Ici, Hindenoch me rappelle le côté sacré du conte. Je suis depuis un certain temps partisan de l’idée que les contes seraient issus des rêves que les premiers hommes se seraient racontés sans nécessairement les comprendre, tellement les images y sont fortes et touchent à l’inconscient.  Il y a donc un respect que l’on doit avoir pour ces histoires, mais qui nous manque parfois…

Section 2: Conter par les sens

C’est un acte magique, une poésie :
C’est faire de sa parole une peau,
Un oeil, une monture.

Là, on entre dans certaines maximes de la « théorie hindenochienne » si j’ose dire…  Dans ses formations, Michel nous enjoint à choisir les « mots de l’affect » (sensitifs) plutôt que de l’« intellect » pour raconter nos histoires. Pour lui, le narrateur doit être « l’espion de l’histoire » et la décrire de l’extérieur.  Déjà l’allusion chamanique à la parole comme « monture » est prélude à la quatrième section, véritable invitation au voyage.

[D’un point de vue plus personnel, ayant été incommodé par de l’eczéma/ dermatite atopique pour l’essentiel de ma jeunesse, alors que mon anxiété et les émotions fortes que je vis se manifestent par des démangeaisons, « faire de sa parole une peau » (ou de sa « peau une parole », dans mon cas) me parle directement.]

Section 3: Il faut y croire

Faire d’un rêve un souvenir,
D’un souvenir une jeune aventure,
D’un mensonge un aveu, une vérité vraie.

Ici, Hindenoch me rappelle le processus par lequel le conteur se « convainc » de son histoire afin de la rendre crédible au public.  On escamote souvent cette étape de rêverie éveillée.  C’est une autre maxime de la « théorie hindenochienne »: Dès que l’on a un moment de libre, prendre le temps de rêver ses contes, de les imaginer en détail.  Qui sont les acteurs à qui l’on confierait le rôle du héros?  De la princesse?  Dans quels lieux connus se déroule l’action?  Quelles sont les odeurs de chaque scène? Etc.

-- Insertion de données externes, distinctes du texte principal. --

(* ===== verification/Liveness.v ===== *)
(** * Liveness: every request answers after a bounded number of its steps

    A handler suspends only at its [await]s.  [within n p] says that [p]
    answers (returns or throws) after at most [n] awaited effects on every
    path, whatever the effects answer; it rules out the fuel-bounded
    [while] loop of [POST /api/links], whose model ends in [Loop].
    - [GET /{code}] awaits at most 3 effects: the lookup, [new Date()]
      and the update.
    - [GET /api/links] and [GET /api/links/{code}] await one query.
    - [DELETE /api/links/{code}] awaits two queries.

    In the interleaving semantics of [Server], the steps of the other
    threads never change a thread's program.  So a thread that starts as
    one of these handlers has answered in every schedule that gives it as
    many steps as its bound, however the other requests, the clock and
    the database interleave with it ([handler_answers]).  For [POST],
    [POST_within_fuel] bounds the awaits by the loop's fuel: the request
    answers or runs out of fuel. *)

From S2P Require Import Prelude JsValue Schema Utils Store Redirect Admin Server.
Import Schema Utils Store.

Module Liveness.

(** ** Bounded answers *)

Section Within.
Context {E : Type} {ans : E -> Type} {X : Type}.

Inductive within {A} : nat -> prog E ans X A -> Prop :=
| within_ret n a : within n (Ret a)
| within_throw n x : within n (Throw x)
| within_call n e k : (forall r, within n (k r)) -> within (S n) (Call e k).

(** [Loop] is the fuel of an unbounded loop running out. *)
Inductive within_or_loop {A} : nat -> prog E ans X A -> Prop :=
| wl_ret n a : within_or_loop n (Ret a)
| wl_throw n x : within_or_loop n (Throw x)
| wl_loop n : within_or_loop n Loop
| wl_call n e k : (forall r, within_or_loop n (k r)) -> within_or_loop (S n) (Call e k).

(** A suspended thread has answered. *)
Definition answered {A} (p : prog E ans X A) : bool :=
  match p with Ret _ | Throw _ => true | _ => false end.

Lemma within_mono {A} n m (p : prog E ans X A) : within n p -> n <= m -> within m p.
Proof.
  intros Hp. revert m. induction Hp as [| |n e k _ IH]; intros m Hm; try constructor.
  destruct m as [|m]; [lia|]. constructor. intros r. apply IH. lia.
Qed.

Lemma within_or_loop_mono {A} n m (p : prog E ans X A) :
  within_or_loop n p -> n <= m -> within_or_loop m p.
Proof.
  intros Hp. revert m. induction Hp as [| | |n e k _ IH]; intros m Hm; try constructor.
  destruct m as [|m]; [lia|]. constructor. intros r. apply IH. lia.
Qed.

Lemma within_or_loop_bind {A B} n m (p : prog E ans X A) (f : A -> prog E ans X B) :
  within_or_loop n p -> (forall a, within_or_loop m (f a)) -> within_or_loop (n + m) (bind p f).
Proof.
  induction 1 as [n a|n x|n|n e k _ IH]; intros Hf; simpl; try constructor; auto.
  eapply within_or_loop_mono; [apply Hf | lia].
Qed.
Lemma wl_mbind {A B} n m k (p : prog E ans X A) (f : A -> prog E ans X B) :
  within_or_loop n p -> (forall a, within_or_loop m (f a)) -> n + m <= k ->
  within_or_loop k (x ← p; f x).
Proof. intros Hp Hf Hk. eapply within_or_loop_mono; [by apply within_or_loop_bind | done]. Qed.

Lemma wl_await (e : E) : within_or_loop 1 (call (ans:=ans) (X:=X) e).
Proof. constructor. intros [x|a]; constructor. Qed.

Lemma wl_catch {A} n (p : prog E ans X A) h :
  within_or_loop n p -> (forall x, within_or_loop 0 (h x)) -> within_or_loop n (catch p h).
Proof.
  induction 1 as [n a|n x|n|n e k _ IH]; intros Hh; simpl; try constructor; auto.
  eapply within_or_loop_mono; [apply Hh | lia].
Qed.
End Within.

(** Unfold a handler into its tree of awaits and check each path. *)
Ltac within_walk :=
  repeat (unfold prog_bind, mret, prog_ret in *; simpl; match goal with
                 | |- within _ (Ret _) => apply within_ret
                 | |- within _ (Throw _) => apply within_throw
                 | |- within _ (Call _ _) => apply within_call; intros ?
                 | |- within _ (match ?x with _ => _ end) => destruct x
                 | |- within_or_loop _ (Ret _) => apply wl_ret
                 | |- within_or_loop _ (Throw _) => apply wl_throw
                 | |- within_or_loop _ Loop => apply wl_loop
                 | |- within_or_loop _ (Call _ _) => apply wl_call; intros ?
                 | |- within_or_loop _ (match ?x with _ => _ end) => destruct x
                 | |- context [match ?x with _ => _ end] => is_var x; destruct x
                 | |- context [match url_href ?u with _ => _ end] => destruct (url_href u)
                 end).

(** The number of awaits of each request, [None] for [POST]. *)
Definition handler_bound (q : Server.request) : option nat :=
  match q with
  | Server.ReqRedirect _ => Some 3
  | Server.ReqCreate _ _ => None
  | Server.ReqList => Some 1
  | Server.ReqGetOne _ => Some 1
  | Server.ReqDelete _ => Some 2
  end.

Lemma handler_within `{UrlParser} q n :
  handler_bound q = Some n -> within n (Server.handler_of q).
Proof.
  destruct q; intros [= <-]; cbn [Server.handler_of];
    unfold Redirect.GET, Admin.GET_list, Admin.GET_one, Admin.DELETE; within_walk.
Qed.

Ltac wl_await_tac :=
  match goal with |- within_or_loop _ (call ?e) => exact (wl_await (ans:=ans) (X:=exn) e) end.

Lemma gen_chars_wl n acc : within_or_loop n (Utils.gen_chars n acc).
Proof.
  revert acc. induction n as [|n IH]; intros acc; cbn [Utils.gen_chars]; [constructor|].
  eapply (wl_mbind 1 n); [wl_await_tac | intros ?; apply IH | lia].
Qed.

Lemma gen_loop_wl fuel sc : within_or_loop (7 * fuel) (Admin.gen_loop fuel sc).
Proof.
  revert sc. induction fuel as [|fuel IH]; intros sc; cbn [Admin.gen_loop]; [constructor|].
  eapply (wl_mbind 1 (6 + 7 * fuel)); [wl_await_tac | intros [?|] | lia].
  - eapply (wl_mbind 6 (7 * fuel)); [apply gen_chars_wl | intros ?; apply IH | lia].
  - constructor.
Qed.

Lemma create_link_wl sc tu : within_or_loop 1 (Admin.create_link sc tu).
Proof. eapply (wl_mbind 1 0); [wl_await_tac | intros ?; constructor | lia]. Qed.

(** [POST /api/links] answers after at most [7 + 7 * fuel] awaits, or
    runs out of the fuel of its [while] loop. *)
Lemma POST_within_fuel `{UrlParser} fuel body :
  within_or_loop (7 + 7 * fuel) (Admin.POST fuel body).
Proof.
  unfold Admin.POST. apply wl_catch; [|intros; constructor].
  assert (Hgen : forall tu, within_or_loop (7 + 7 * fuel)
                   (sc ← Admin.gen_unique fuel; Admin.create_link (Js.JStr sc) tu))
    by (intros tu; eapply (wl_mbind (6 + 7 * fuel) 1);
        [eapply (wl_mbind 6 (7 * fuel)); [apply gen_chars_wl | intros ?; apply gen_loop_wl | done]
        | intros ?; apply create_link_wl | lia]).
  eapply (wl_mbind 0 (7 + 7 * fuel)); [unfold Admin.read_json; destruct body; constructor | intros v | lia].
  eapply (wl_mbind 0 (7 + 7 * fuel)); [unfold Admin.read_fields; destruct (Js.destructure v "targetUrl" "code"); constructor
                                | | lia].
  intros [tu c]. destruct tu as [tu'|]; [|constructor].
  destruct (negb (Js.truthy (Some tu'))); [constructor|].
  destruct (negb (isValidUrl (Js.to_string tu'))); [constructor|].
  destruct c as [c'|]; [|apply Hgen].
  destruct (Js.truthy (Some c')); [|apply Hgen].
  destruct (negb (isValidCode (Js.to_string c'))); [constructor|].
  eapply (wl_mbind 1 1); [wl_await_tac | intros [?|]; [constructor | apply create_link_wl] | lia].
Qed.

(** ** Schedules *)

Lemma step_at_other i j s :
  i <> j -> Server.sys_threads (Server.step_at j s) !! i = Server.sys_threads s !! i.
Proof.
  intros Hij. destruct s as [w ts]. unfold Server.step_at. simpl.
  destruct (ts !! j) as [[| | |e k]|]; try done.
  destruct (perform e w) as [r w']. simpl. by rewrite list_lookup_insert_ne.
Qed.

Lemma step_at_call i s e k :
  Server.sys_threads s !! i = Some (Call e k) ->
  exists r, Server.sys_threads (Server.step_at i s) !! i = Some (k r).
Proof.
  intros Hi. destruct s as [w ts]. unfold Server.step_at. simpl in *. rewrite Hi.
  destruct (perform e w) as [r w']. exists r. simpl.
  apply list_lookup_insert_eq. by eapply lookup_lt_Some.
Qed.

Lemma step_at_answered i s p :
  Server.sys_threads s !! i = Some p -> answered p = true ->
  Server.sys_threads (Server.step_at i s) !! i = Some p.
Proof.
  intros Hi Ha. destruct s as [w ts]. unfold Server.step_at. simpl in *. rewrite Hi.
  by destruct p.
Qed.

(** A thread that answers within [n] awaits has answered once it has
    been scheduled [n] times, whatever the other threads do. *)
Lemma exec_within sched s i n p :
  Server.sys_threads s !! i = Some p -> within n p -> n <= count_occ Nat.eq_dec sched i ->
  exists p', Server.sys_threads (Server.exec_sched sched s) !! i = Some p' /\ answered p' = true.
Proof.
  revert s n p. induction sched as [|j sched IH]; intros s n p Hi Hw Hn.
  - simpl in Hn. assert (n = 0) as -> by lia.
    exists p. split; [done|]. inversion Hw; subst; done.
  - change (Server.exec_sched (j :: sched) s) with (Server.exec_sched sched (Server.step_at j s)).
    simpl in Hn. destruct (Nat.eq_dec j i) as [<-|Hne].
    + destruct Hw as [n a|n x|n e k Hk].
      * apply (IH _ 0 (Ret a)); [by apply step_at_answered | constructor | lia].
      * apply (IH _ 0 (Throw x)); [by apply step_at_answered | constructor | lia].
      * destruct (step_at_call j s e k Hi) as [r Hr]. apply (IH _ n (k r)); [done | apply Hk | lia].
    + apply (IH _ n p); [by rewrite step_at_other | done | lia].
Qed.

(** Every redirect, listing, lookup and deletion answers under every
    interleaving: a thread serving one of them has returned or thrown
    once the schedule has given it as many steps as the handler has
    awaits (3, 1, 1 and 2), whatever the other requests do meanwhile. *)
Theorem handler_answers `{UrlParser} q n s i sched :
  handler_bound q = Some n -> Server.sys_threads s !! i = Some (Server.handler_of q) ->
  n <= count_occ Nat.eq_dec sched i ->
  exists p, Server.sys_threads (Server.exec_sched sched s) !! i = Some p /\ answered p = true.
Proof. intros Hb Hi Hn. eapply exec_within; [exact Hi | by apply handler_within | exact Hn]. Qed.

(** ** Concrete runs *)

Import Whatwg.

Lemma handler_answers_witness :
  exists p, Server.sys_threads (Server.exec_sched [0; 1; 0; 1; 0; 1] (Server.redirects 2 0)) !! 0 = Some p
            /\ answered p = true.
Proof. apply (handler_answers (Server.ReqRedirect "abc123") 3); reflexivity. Defined.

End Liveness.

Section 4:  L’invitation au voyage

C’est ouvrir son jardin et en faire un navire.
Voyager. Rien de plus.

C’est la plus belle, selon moi.  De l’intérieur du conteur vers les autres… et l’infini des possibles.  Je pense que Hindenoch y parle de l’implication personnelle du conteur dans sa narration.  Mais aussi de l’objectif, sans prétention et pourtant fondamental des récits:  « Voyager.  Rien de plus.  »  C’est tout simple.  C’est immense.

Du coup, ça me rappelle une phrase lue sur un poster inspirant où l’on voyait un navire sur les flots sous un coucher de soleil éblouissant: « A ship in a harbor is safe.  But then, this is not why ships are built. » (« Un navire au port est en sécurité, mais ce n’est pas pour cela que l’on construit des navires. »).  De l’audace dans le choix des histoires… donc de l’implication personnelle.

Section 5:  Donner

Jusqu’à offrir à l’autre un souvenir nouveau,
Risquer de faire de lui un témoin, lui aussi :

Un conteur à venir.

Enfin, je comprends que Hindenoch nous parle ici du don que doivent faire les conteurs: Nous avons reçu les histoires en cadeau (oui, même celles que nous avons écrites).  Elles ne nous appartiennent pas et par conséquent nous devons les partager.  Nous n’en sommes que les médiateurs, des interprètes, des « espions » d’un « rêve ancien » (et l’on revient au chamanisme).

Mais finalement, Hindenoch nous présente un objectif profond: réussir à toucher suffisamment le public pour l’émouvoir.  Il manque tellement de
« témoins », de personnes rendues meilleures, plus heureuses, plus humaines, etc. par le contact du beau et du bon.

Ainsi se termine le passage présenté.